By construction joints I mean the joints between a batch of concrete floor poured one day and the new work on a following day. What is the proper way to get the most seamless joints when making finished concrete floor in a large area?

Since I will be making small batches, it will be at least 10 days, so at least 10 joints to deal with, and if the joints are too visible it will look terrible.

I read many different opinions on this:

  • Each joint should end in a 90°, preferably with a form.
  • Chamfer the joint (more perpendicular or more shallow angle?), no need for forms.
  • Before the start on the new batch, break the end of the previous one to ensure it is level, well adhered to the base and rough to receive the new batch (no need for forms as well)
  • Use plastic strips for control joints as construction joints (how does this work exactly?)

I liked the idea of using the plastic control joints, but I'm not sure how I use it for construction joints. Any thoughts?

I tried the chamfer option and I didn't like it: too hard to make set the new batch. The break and 90° options seems to work, but I would rather not have to rely on forms or having the break part of the previous day's work.

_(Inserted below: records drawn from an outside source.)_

Example dash_key_refused :
  (handle dash_app (world_of demo_disk) (send_from_directory demo_disk) post_dash).2 =
    Some (command_of demo_disk "left" ["-TOE"]) ∧
  run_command demo_disk (command_of demo_disk "left" ["-TOE"]) =
    (ScriptFailed 2 "" "", demo_disk) ∧
  (serve dash_app demo_disk post_dash).1 =
    Json (error 500 "Error during generation: Unknown script error").
Proof. split_and!; reflexivity. Qed.

Lemma serve_refines_witness :
  match requested demo_app demo_disk demo_post with
  | Some (f, out) =>
      serve demo_app demo_disk demo_post
      = (success_reply demo_app demo_post f, with_outputs demo_disk f (out_combined out))
  | None => (serve demo_app demo_disk demo_post).2 = demo_disk ∧
            ∃ r, (serve demo_app demo_disk demo_post).1 = Json r ∧ status r ∈ [400; 404; 500]
  end.
Proof.
  apply (serve_refines demo_app demo_disk demo_post);
    [by vm_compute | apply demo_plain_keys | apply demo_writable].
Defined.

Lemma generate_then_get_stl_witness :
  "http://localhost:5000/get_stl/sole_with_spikes_left.ply"
  = host +:+ http_path (get_file "sole_with_spikes_left.ply") ∧
  ∃ f out, requested demo_app demo_disk demo_post = Some (f, out) ∧
    serve demo_app (serve demo_app demo_disk demo_post).2
      (get_file "sole_with_spikes_left.ply")
    = (FileBody (encode_mesh "sole_with_spikes_left.ply" (out_combined out)),
       (serve demo_app demo_disk demo_post).2).
Proof.
  apply (generate_then_get_stl demo_app demo_disk demo_post
           "Generation successful for left foot. Processed zones: HEART");
    [apply demo_plain_keys | by vm_compute | apply demo_serve].
Defined.
(* ===== verification/Concurrent.v ===== *)
(** * Requests served at the same time

    [app.run] of line 173 of [app.py] starts the development server of
    Flask, which serves every request in a thread of its own.  A request
    for the generator then has three parts that other requests can come
    between: the handler up to line 115 ([WebApp.prepare]), the process
    of line 119 with its two exports, and the handler from line 122 on
    ([WebApp.run_script]), which looks for the output file in the
    directory as it is by then.

    A [thread] is a request whose process has been started; it holds the
    local variables of the handler, the outcome the process will have
    and the files it has still to write.  [cstep] is one step of the
    server: a request arrives, a process writes a file, or a handler
    answers.  The process reads the sole and the annotations when it
    starts.  A file is written in one step; what a reader sees of a file
    that is being written is not modelled. *)

From stdpp Require Import gmap strings list.
From Stdlib Require Import QArith.
From S2P Require Import Prelude Numerics Mapper Sampler Bump Compositor Surface Zones Dicts.
From S2P Require Import Placement Metrics Pipeline WebApp Server Cli Startup System.
Local Close Scope Q_scope.
Local Open Scope string_scope.
Local Open Scope list_scope.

  • Here are some ACI recommendations: bpesol.com/bachphuong/media/images/book/2243r_95.pdf
    – user23752
    Aug 14, 2014 at 21:11
  • 1
    I knew those recommendations, but I don't think it touches on the point of my post. It makes no mention on how the batch should end to form a proper joint (it just says it should be laitance free, which is a given) and althought it mentions that constructions joints could be used as control joints (what I intend to do), it unfortunetely doesn't offer any advices on how it is done. Aug 14, 2014 at 21:31

1 Answer 1


I'd go for a square joint with a form. If you are using reinforcement (either as a part of the structural design for the slab or simply as an anti-crack measure), carry it through to stop any possible differential movement. That said, the concrete within two adjacent slabs poured within a relatively close period (approximately 3 days) will fuse as the cement hydrates and form a single "unit".